### Task requirements
Word for word, transcribe the lines from the one containing "(∀ s connection" through the end of the entries, both included, and nothing else.

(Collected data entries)
Lemma addressed_insert accepted connection serverID l :
  addressed accepted l → accepted !! connection = None → addressed (<[connection := serverID]> accepted) l.
Proof. intros Hl Hf s c value Hin%Hl. rewrite lookup_insert_ne; [done|congruence]. Qed.

Lemma addressed_incl accepted l l' : addressed accepted l → (∀ e, e ∈ l' → e ∈ l) → addressed accepted l'.
Proof. intros H Hl s c value Hin. by apply (H s c value), Hl. Qed.

Lemma elem_of_dropped {A} (x e : A) before after : e ∈ before ++ after → e ∈ before ++ x :: after.
Proof. rewrite !elem_of_app, elem_of_cons. tauto. Qed.

(** The connection a loop picks is a registered one. *)
Lemma choose_registered serverID h h' connection :
  choose serverID h = (h', connection) →
  h' = h <| hub_ranges := S (hub_ranges h) |> ∧
  match connection with Some c => c ∈ connections_of serverID h | None => connections_of serverID h = ∅ end.
Proof.
  unfold choose. intros [= <- <-]. split; [done|]. destruct (decide (connections_of serverID h = ∅)) as [E|E].
  - by rewrite E, range_first_empty.
  - destruct (range_first_some (hub_ranges h) _ E) as (c & -> & Hin). done.
Qed.

Lemma hub_ok_step k k' : hub_ok k → hub_step k k' → hub_ok k'.
Proof.
  intros [H1 H2 H3 H4] Hstep.
  destruct Hstep as [sid c Hf|sid c b a E|sid|sid en|sid v h c E|sid h E|sid c v E|sid c v b a E|e b a E].
  - split; cbn; [by apply registry_register|by apply addressed_insert|by apply addressed_insert|].
    rewrite <-H4. unfold Register. by case_bool_decide.
  - split; cbn; [by apply registry_unregister|done|done|]. rewrite <-H4. unfold unregister. cbv zeta. by case_bool_decide.
  - split; cbn; [|done|done|done]. by apply (registry_drop sid (cf_hub k)); auto.
  - split; cbn; [|done|done|by destruct en]. destruct en; simpl.
    + apply (registry_shrink (cf_hub k)); [done|by auto|]. intros s. simpl. set_solver.
    + apply (registry_drop sid (cf_hub k)); [done|done|]. intros s. simpl. set_solver.
  - apply choose_registered in E as [-> Hc]. split; cbn; [by apply (registry_shrink (cf_hub k)); auto| |done|done].
    intros s c' v' [[= -> -> ->]|Hin]%elem_of_cons; [by apply H1|by eapply H2].
  - apply choose_registered in E as [-> _]. split; cbn; [by apply (registry_shrink (cf_hub k)); auto|done|done|done].
  - split; cbn; [done| |done|done]. intros s c' v' [[= -> -> ->]|Hin]%elem_of_cons; [done|by eapply H2].
  - rewrite E in H2. split; cbn; [by apply (registry_shrink (cf_hub k)); auto| | |].
    + eapply addressed_incl; [exact H2|]. intros e. apply elem_of_dropped.
    + intros s c' v' [Hin|[= -> -> ->]%list_elem_of_singleton]%elem_of_app; [by eapply H3|].
      apply (H2 sid c v). apply elem_of_app. right. left.
    + by rewrite H4, fmap_app.
  - rewrite E in H2. split; cbn; [done| |done|done]. eapply addressed_incl; [exact H2|]. intros e'. apply elem_of_dropped.
Qed.

Lemma hub_ok_reachable k : rtc hub_step hub_start k → hub_ok k.
Proof.
  intros H. assert (∀ k0, hub_ok k0 → rtc hub_step k0 k → hub_ok k) as Hgen.
  { clear H. intros k0 Hok H. induction H as [|x y z Hxy Hyz IH]; [done|]. apply IH. by eapply hub_ok_step. }
  apply (Hgen hub_start); [|done]. split; cbn; [|by intros ??? []%elem_of_nil|by intros ??? []%elem_of_nil|done].
  by split.
Qed.

(** C39: However the methods of the hub and the replies of the handlers interleave, a
    message is only ever written to a connection that was accepted for the server it is
    meant for, and the messages written are exactly those sends and replies.  A disabled server has no registered connection, so
    that a send that starts while it is disabled finds none; a send that starts while a
    server has a connection finds one of that server. *)
Theorem hub_delivery k :
  rtc hub_step hub_start k →
  hub_written (cf_hub k) = (λ e, (e.1.2, e.2)) <$> cf_sent k ∧
  (∀ s connection value, (s, connection, value) ∈ cf_sent k → cf_accepted k !! connection = Some s) ∧
  (∀ s, s ∈ hub_disabled (cf_hub k) → (choose s (cf_hub k)).2 = None) ∧
  (∀ s, connections_of s (cf_hub k) ≠ ∅ →
     ∃ connection, (choose s (cf_hub k)).2 = Some connection ∧ cf_accepted k !! connection = Some s).
Proof.
  intros [H1 H2 H3 H4]%hub_ok_reachable. split_and!; [done|exact H3| |]; intros s Hs.
  - unfold choose. simpl. rewrite (rg_disabled _ _ H1 s Hs). apply range_first_empty.
  - destruct (choose s (cf_hub k)) as [h [connection|]] eqn:E; apply choose_registered in E as [_ Hc]; [|done].
    exists connection. split; [done|]. by apply (rg_owner _ _ H1).
Qed.

(** A send is a choice followed by its write. *)
Lemma choose_then_fail serverID (value : AgentMessage) connection h h1 accepted registered writing sent :
  choose serverID h = (h1, Some connection) →
  rtc hub_step (mkConfig h accepted registered writing sent) (mkConfig h1 accepted registered writing sent).
Proof.
  intros E. eapply rtc_l; [by eapply (step_choose (mkConfig h accepted registered writing sent) serverID value)|].
  apply rtc_once. by apply (step_write_fails
    (mkConfig h1 accepted registered ((serverID, connection, value) :: writing) sent) (serverID, connection, value) [] writing).
Qed.

Lemma choose_then_write serverID value connection h h1 accepted registered writing sent :
  choose serverID h = (h1, Some connection) →
  rtc hub_step (mkConfig h accepted registered writing sent)
    (mkConfig (wrote connection value h1) accepted registered writing (sent ++ [(serverID, connection, value)])).
Proof.
  intros E. eapply rtc_l; [by eapply (step_choose (mkConfig h accepted registered writing sent) serverID value)|].
  apply rtc_once. by apply (step_write
    (mkConfig h1 accepted registered ((serverID, connection, value) :: writing) sent) serverID connection value [] writing).
Qed.

Context {C : Type} `{!Has AgentConnectionHub C}.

### Response to the task
  (∀ s connection value, (s, connection, value) ∈ cf_sent k → cf_accepted k !! connection = Some s) ∧
  (∀ s, s ∈ hub_disabled (cf_hub k) → (choose s (cf_hub k)).2 = None) ∧
  (∀ s, connections_of s (cf_hub k) ≠ ∅ →
     ∃ connection, (choose s (cf_hub k)).2 = Some connection ∧ cf_accepted k !! connection = Some s).
Proof.
  intros [H1 H2 H3 H4]%hub_ok_reachable. split_and!; [done|exact H3| |]; intros s Hs.
  - unfold choose. simpl. rewrite (rg_disabled _ _ H1 s Hs). apply range_first_empty.
  - destruct (choose s (cf_hub k)) as [h [connection|]] eqn:E; apply choose_registered in E as [_ Hc]; [|done].
    exists connection. split; [done|]. by apply (rg_owner _ _ H1).
Qed.

(** A send is a choice followed by its write. *)
Lemma choose_then_fail serverID (value : AgentMessage) connection h h1 accepted registered writing sent :
  choose serverID h = (h1, Some connection) →
  rtc hub_step (mkConfig h accepted registered writing sent) (mkConfig h1 accepted registered writing sent).
Proof.
  intros E. eapply rtc_l; [by eapply (step_choose (mkConfig h accepted registered writing sent) serverID value)|].
  apply rtc_once. by apply (step_write_fails
    (mkConfig h1 accepted registered ((serverID, connection, value) :: writing) sent) (serverID, connection, value) [] writing).
Qed.

Lemma choose_then_write serverID value connection h h1 accepted registered writing sent :
  choose serverID h = (h1, Some connection) →
  rtc hub_step (mkConfig h accepted registered writing sent)
    (mkConfig (wrote connection value h1) accepted registered writing (sent ++ [(serverID, connection, value)])).
Proof.
  intros E. eapply rtc_l; [by eapply (step_choose (mkConfig h accepted registered writing sent) serverID value)|].
  apply rtc_once. by apply (step_write
    (mkConfig h1 accepted registered ((serverID, connection, value) :: writing) sent) serverID connection value [] writing).
Qed.

Context {C : Type} `{!Has AgentConnectionHub C}.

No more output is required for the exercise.